◆ **Exercise requirements**
Copy out all lines from the entries below in which "info" occurs.

◆ **Data in this exercise**
(* ===== verification/Mutex.v ===== *)
(** * Mutexes with priority inheritance

    Class [Mutex] of [kernel/sync.h] and [kernel/sync.cpp], with the part of
    [Thread::setPriority] that deals with mutexes.  The kernel is paused while
    these functions run; a thread that has to wait leaves them at the point
    where it yields and comes back there when it runs again. *)
From stdpp Require Import functions.
From S2P Require Import Prelude Errors Threads Scheduler StdHeap PriorityScheduler.

Local Open Scope Z_scope.

Module Mutex.

Inductive Options := DEFAULT | RECURSIVE.

Record Mutex := mkMutex {
  owner : option positive;
  next : option positive;
  waiting : list positive;
  recursiveDepth : Z;
}.
Definition set_owner (o : option positive) (M : Mutex) : Mutex := mkMutex o (next M) (waiting M) (recursiveDepth M).
Definition set_next (n : option positive) (M : Mutex) : Mutex := mkMutex (owner M) n (waiting M) (recursiveDepth M).
Definition set_waiting (l : list positive) (M : Mutex) : Mutex := mkMutex (owner M) (next M) l (recursiveDepth M).
Definition set_depth (d : Z) (M : Mutex) : Mutex := mkMutex (owner M) (next M) (waiting M) d.

(** [Mutex::Mutex] *)
Definition new_Mutex (opt : Options) : Mutex :=
  mkMutex None None [] (match opt with RECURSIVE => 0 | DEFAULT => -1 end).

Section mutex.
Context {S : Type} `{SchedulerOps S} `{HeapOps}.

(** The scheduler, the threads and the mutexes. *)
Record world := World { sched : S; heap : threads; mutexes : gmap positive Mutex }.

Definition load_mutex (w : world) (x : positive) : exec Mutex := deref (mutexes w !! x).
Definition store_mutex (w : world) (x : positive) (f : Mutex -> Mutex) : exec world :=
  M ← load_mutex w x; Done (World (sched w) (heap w) (<[x := f M]> (mutexes w))).
Definition store_thread (w : world) (t : positive) (f : Thread -> Thread) : exec world :=
  h ← store (heap w) t f; Done (World (sched w) h (mutexes w)).
Definition setPrio (w : world) (t : positive) (p : Z) : exec world :=
  '(s, h) ← PKsetPriority t p (sched w) (heap w); Done (World s h (mutexes w)).
Definition getPrio (w : world) (t : positive) : exec Z := getPriority t (heap w).

(** Class [LowerPriority]: the comparison of two threads (which exist: 0 is
    the priority of no thread). *)
Definition prio_of (w : world) (t : positive) : Z := match getPrio w t with Done p => p | Fault _ => 0 end.
Definition LowerPriority (w : world) : comparator := fun a b => mutexLessOp (prio_of w a) (prio_of w b).

(** Adding mutex [x] to the list of those locked by its owner [p], after
    saving the priority of [p] if it is the first. *)
Definition link_owner (x p : positive) (w : world) : exec world :=
  t ← load (heap w) p;
  w ← (if bool_decide (mutexLocked t = None)
       then pr ← getPrio w p; store_thread w p (set_savedPriority pr)
       else Done w);
  w ← store_mutex w x (set_next (mutexLocked t));
  store_thread w p (set_mutexLocked (Some x)).
(* ===== verification/ElfLoader.v ===== *)
(** * The program loader

    [kernel/elf_program.h] and [.cpp]: [ElfProgram] checks an executable file in memory,
    all of it before any use, and [ProcessImage::load] makes the memory image
    of a process from it, in a block of the [ProcessPool].  A file is its
    bytes; addresses in it are offsets, the file being where no offset within
    it wraps. *)
From stdpp Require Import strings.
From S2P Require Import Prelude Errors Bytes ProcessPool.

Local Open Scope Z_scope.

Module ElfLoader.

(** ** [elf_types.h] *)
Record Elf32_Ehdr := mkEhdr {
  e_ident : bytes; e_type : Z; e_machine : Z; e_version : Z; e_entry : Z; e_phoff : Z; e_flags : Z;
  e_ehsize : Z; e_phentsize : Z; e_phnum : Z }.
Record Elf32_Phdr := mkPhdr {
  p_type : Z; p_offset : Z; p_filesz : Z; p_memsz : Z; p_flags : Z; p_align : Z }.

Definition sizeof_Ehdr : Z := 52.
Definition sizeof_Phdr : Z := 32.
Definition sizeof_Dyn : Z := 8.
Definition sizeof_Rel : Z := 8.
Definition EI_NIDENT : nat := 16.

Definition ET_EXEC : Z := 2.
Definition EM_ARM : Z := 0x28.
Definition EV_CURRENT : Z := 1.
Definition EF_ARM_EABIMASK : Z := 0xff000000.
Definition EF_ARM_EABI_VER5 : Z := 0x05000000.
Definition EF_ARM_VFP_FLOAT : Z := 0x400.
Definition PT_LOAD : Z := 1.
Definition PT_DYNAMIC : Z := 2.
Definition PF_X : Z := 1.
Definition PF_W : Z := 2.
Definition PF_R : Z := 4.
Definition DT_RELA : Z := 7.
Definition DT_RELASZ : Z := 8.
Definition DT_RELAENT : Z := 9.
Definition DT_REL : Z := 17.
Definition DT_RELSZ : Z := 18.
Definition DT_RELENT : Z := 19.
Definition DT_MX_RAMSIZE : Z := 0x10000000.
Definition DT_MX_STACKSIZE : Z := 0x10000001.
Definition DT_MX_ABI : Z := 0x736f694d.
Definition DV_MX_ABI_V1 : Z := 0x01007869.
Definition R_ARM_NONE : Z := 0.
Definition R_ARM_RELATIVE : Z := 23.
Definition ELF32_R_TYPE (i : Z) : Z := i mod 256.

Definition DATA_BASE : Z := 0x40000000.
Definition MAX_PROCESS_IMAGE_SIZE : Z := 64 * 1024.
Definition MIN_PROCESS_STACK_SIZE : Z := 256.

(** ** [ElfProgram]

    The address of the file, its size and its bytes; whether the processor
    has a floating point unit ([__FPU_USED]). *)
Record ElfProgram := mkElf { elf : Z; size : Z; content : bytes; fpu : bool }.

Definition read_ehdr (c : bytes) : exec Elf32_Ehdr :=
  e_type ← get16 c 16; e_machine ← get16 c 18; e_version ← get32 c 20; e_entry ← get32 c 24; e_phoff ← get32 c 28;
  e_flags ← get32 c 36; e_ehsize ← get16 c 40; e_phentsize ← get16 c 42; e_phnum ← get16 c 44;
  Done (mkEhdr (take EI_NIDENT c) e_type e_machine e_version e_entry e_phoff e_flags e_ehsize e_phentsize e_phnum).

Definition read_phdr (c : bytes) (off : Z) : exec Elf32_Phdr :=
  p_type ← get32 c off; p_offset ← get32 c (off + 4); p_filesz ← get32 c (off + 16); p_memsz ← get32 c (off + 20);
  p_flags ← get32 c (off + 24); p_align ← get32 c (off + 28);
  Done (mkPhdr p_type p_offset p_filesz p_memsz p_flags p_align).

(** A check returns, or throws a [runtime_error]. *)
Inductive verdict := returns (valid : bool) | throws (what : string).

Definition isUnaligned4 (x : Z) : bool := negb (Z.land x 3 =? 0).
Definition isUnaligned8 (x : Z) : bool := negb (Z.land x 7 =? 0).
Definition has (flags flag : Z) : bool := negb (Z.land flags flag =? 0).

Definition magic : bytes := [0x7f; 69; 76; 70; 1; 1; 1; 0; 0; 0; 0; 0; 0; 0; 0; 0].

(** *** The dynamic segment *)
Record dyn_state := mkDyn {
  dtRel : Z; dtRelsz : Z; hasRelocs : Z; miosixTagFound : bool; ramSize : Z; stackSize : Z }.
Definition dyn_init : dyn_state := mkDyn 0 0 0 false 0 0.

Definition dyn_entry (tag val : Z) (s : dyn_state) : dyn_state + verdict :=
  let '(mkDyn rel relsz has mx ram stack) := s in
  if tag =? DT_REL then inl (mkDyn val relsz (Z.lor has 1) mx ram stack)
  else if tag =? DT_RELSZ then inl (mkDyn rel val (Z.lor has 2) mx ram stack)
  else if tag =? DT_RELENT then
    if negb (val =? sizeof_Rel) then inr (returns false) else inl (mkDyn rel relsz (Z.lor has 4) mx ram stack)
  else if tag =? DT_MX_ABI then
    if val =? DV_MX_ABI_V1 then inl (mkDyn rel relsz has true ram stack) else inr (throws "Unknown/unsupported DT_MX_ABI")
  else if tag =? DT_MX_RAMSIZE then inl (mkDyn rel relsz has mx val stack)
  else if tag =? DT_MX_STACKSIZE then inl (mkDyn rel relsz has mx ram val)
  else if (tag =? DT_RELA) || (tag =? DT_RELASZ) || (tag =? DT_RELAENT) then inr (throws "RELA relocations unsupported")
  else inl s.

(** [n] entries from an offset. *)
Fixpoint scan_dynamic (n : nat) (c : bytes) (off : Z) (s : dyn_state) : exec (dyn_state + verdict) :=
  match n with
  | O => Done (inl s)
  | S n =>
      tag ← get32 c off; val ← get32 c (off + 4);
      match dyn_entry tag val s with inl s => scan_dynamic n c (off + sizeof_Dyn) s | inr v => Done (inr v) end
  end.

Definition check_relocation (offset info dataSegmentSize : Z) : option verdict :=
  let type := ELF32_R_TYPE info in
  if type =? R_ARM_NONE then None
  else if type =? R_ARM_RELATIVE then
    if offset <? DATA_BASE then Some (returns false)
    else if u32 (DATA_BASE + dataSegmentSize - 4) <? offset then Some (returns false)
    else if negb (Z.land offset 3 =? 0) then Some (returns false)
    else None
  else Some (throws "Unexpected relocation type").

Fixpoint check_relocations (n : nat) (c : bytes) (off dataSegmentSize : Z) : exec verdict :=
  match n with
  | O => Done (returns true)
  | S n =>
      offset ← get32 c off; info ← get32 c (off + 4);
      match check_relocation offset info dataSegmentSize with
      | Some v => Done v
      | None => check_relocations n c (off + sizeof_Rel) dataSegmentSize
      end
  end.

Definition validateDynamicSegment (p : ElfProgram) (dynamic : Elf32_Phdr) (dataSegmentSize : Z) : exec verdict :=
  let dynSize := p_memsz dynamic / sizeof_Dyn in
  r ← scan_dynamic (Z.to_nat dynSize) (content p) (p_offset dynamic) dyn_init;
  match r with
  | inr v => Done v
  | inl s =>
      if negb (miosixTagFound s) then Done (throws "Not a Miosix executable")
      else if stackSize s <? MIN_PROCESS_STACK_SIZE then Done (throws "Requested stack is too small")
      else if MAX_PROCESS_IMAGE_SIZE <? ramSize s then Done (throws "Requested image size is too large")
      else if negb (Z.land (stackSize s) 3 =? 0) || negb (Z.land (ramSize s) 3 =? 0) || (ramSize s <? ProcessPool.blockSize) ||
              (MAX_PROCESS_IMAGE_SIZE <? stackSize s) || (MAX_PROCESS_IMAGE_SIZE <? dataSegmentSize) ||
              (ramSize s <? u32 (dataSegmentSize + stackSize s)) then Done (throws "Invalid stack or RAM size")
      else if negb (hasRelocs s =? 0) && negb (hasRelocs s =? 7) then Done (returns false)
      else if hasRelocs s =? 0 then Done (returns true)
      else if size p <=? dtRel s then Done (returns false)
      else if size p <=? dtRelsz s then Done (returns false)
      else if size p <? u32 (dtRel s + dtRelsz s) then Done (returns false)
      else if isUnaligned4 (dtRel s) then Done (returns false)
      else check_relocations (Z.to_nat (dtRelsz s / sizeof_Rel)) (content p) (dtRel s) dataSegmentSize
  end.

(** *** The segments *)
Record seg_state := mkSeg { codePresent : bool; dataPresent : bool; dynamicPresent : bool; dataSegmentSize : Z }.
Definition seg_init : seg_state := mkSeg false false false 0.

Definition writable (ph : Elf32_Phdr) : bool := has (p_flags ph) PF_W && negb (has (p_flags ph) PF_X).

Definition check_alignment (ph : Elf32_Phdr) : option verdict :=
  if p_align ph =? 1 then None
  else if p_align ph =? 4 then if isUnaligned4 (p_offset ph) then Some (returns false) else None
  else if p_align ph =? 8 then if isUnaligned8 (p_offset ph) then Some (returns false) else None
  else Some (throws "Unsupported segment alignment").

Definition check_code (e : Elf32_Ehdr) (ph : Elf32_Phdr) (s : seg_state) : seg_state + verdict :=
  if negb (has (p_flags ph) PF_X) then inl s
  else if codePresent s then inr (returns false)
  else if (e_entry e <? p_offset ph) || (u32 (p_offset ph + p_filesz ph) <? e_entry e) || negb (p_filesz ph =? p_memsz ph) then inr (returns false)
  else inl (mkSeg true (dataPresent s) (dynamicPresent s) (dataSegmentSize s)).

Definition check_data (ph : Elf32_Phdr) (s : seg_state) : seg_state + verdict :=
  if negb (writable ph) then inl s
  else if dataPresent s then inr (returns false)
  else if p_memsz ph <? p_filesz ph then inr (returns false)
  else if MAX_PROCESS_IMAGE_SIZE - MIN_PROCESS_STACK_SIZE <=? p_memsz ph then inr (throws "Data segment too big")
  else inl (mkSeg (codePresent s) true (dynamicPresent s) (p_memsz ph)).

Definition check_load (e : Elf32_Ehdr) (ph : Elf32_Phdr) (s : seg_state) : seg_state + verdict :=
  if negb (Z.land (p_flags ph) (u32 (Z.lnot (Z.lor PF_R (Z.lor PF_W PF_X)))) =? 0) then inr (returns false)
  else if negb (has (p_flags ph) PF_R) then inr (returns false)
  else if has (p_flags ph) PF_W && has (p_flags ph) PF_X then inr (throws "File violates W^X")
  else match check_code e ph s with inl s => check_data ph s | inr v => inr v end.

Definition check_segment (p : ElfProgram) (e : Elf32_Ehdr) (ph : Elf32_Phdr) (s : seg_state) : exec (seg_state + verdict) :=
  if size p <=? p_offset ph then Done (inr (returns false))
  else if size p <=? p_filesz ph then Done (inr (returns false))
  else if size p <? u32 (p_offset ph + p_filesz ph) then Done (inr (returns false))
  else
    match check_alignment ph with
    | Some v => Done (inr v)
    | None =>
        if p_type ph =? PT_LOAD then Done (check_load e ph s)
        else if p_type ph =? PT_DYNAMIC then
          if dynamicPresent s then Done (inr (returns false))
          else if negb (dataPresent s) then Done (inr (returns false))
          else if p_align ph <? 4 then Done (inr (returns false))
          else
            v ← validateDynamicSegment p ph (dataSegmentSize s);
            Done (match v with
                  | returns true => inl (mkSeg (codePresent s) (dataPresent s) true (dataSegmentSize s))
                  | v => inr v
                  end)
        else Done (inl s)
    end.

Fixpoint check_segments (n : nat) (p : ElfProgram) (e : Elf32_Ehdr) (off : Z) (s : seg_state) : exec (seg_state + verdict) :=
  match n with
  | O => Done (inl s)
  | S n =>
      ph ← read_phdr (content p) off;
      r ← check_segment p e ph s;
      match r with inl s => check_segments n p e (off + sizeof_Phdr) s | inr v => Done (inr v) end
  end.

(** *** The file header *)
Definition check_header (p : ElfProgram) (e : Elf32_Ehdr) : option verdict :=
  if negb (bool_decide (e_ident e = magic)) then Some (throws "Unrecognized format")
  else if negb (e_type e =? ET_EXEC) then Some (throws "Not an executable")
  else if negb (e_machine e =? EM_ARM) then Some (throws "Wrong CPU arch")
  else if negb (e_version e =? EV_CURRENT) then Some (returns false)
  else if size p <=? e_entry e then Some (returns false)
  else if u32 (size p - sizeof_Phdr) <=? e_phoff e then Some (returns false)
  else if isUnaligned4 (e_phoff e) then Some (returns false)
  else if negb (Z.land (e_flags e) EF_ARM_EABIMASK =? EF_ARM_EABI_VER5) then Some (returns false)
  else if negb (fpu p) && has (e_flags e) EF_ARM_VFP_FLOAT then Some (throws "FPU required")
  else if negb (e_ehsize e =? sizeof_Ehdr) then Some (returns false)
  else if negb (e_phentsize e =? sizeof_Phdr) then Some (returns false)
  else if 20 <? e_phnum e then Some (throws "Too many segments")
  else if size p <? u32 (e_phoff e + e_phnum e * sizeof_Phdr) then Some (returns false)
  else None.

◆ **Task solution**
Definition check_relocation (offset info dataSegmentSize : Z) : option verdict :=
  let type := ELF32_R_TYPE info in
      offset ← get32 c off; info ← get32 c (off + 4);
      match check_relocation offset info dataSegmentSize with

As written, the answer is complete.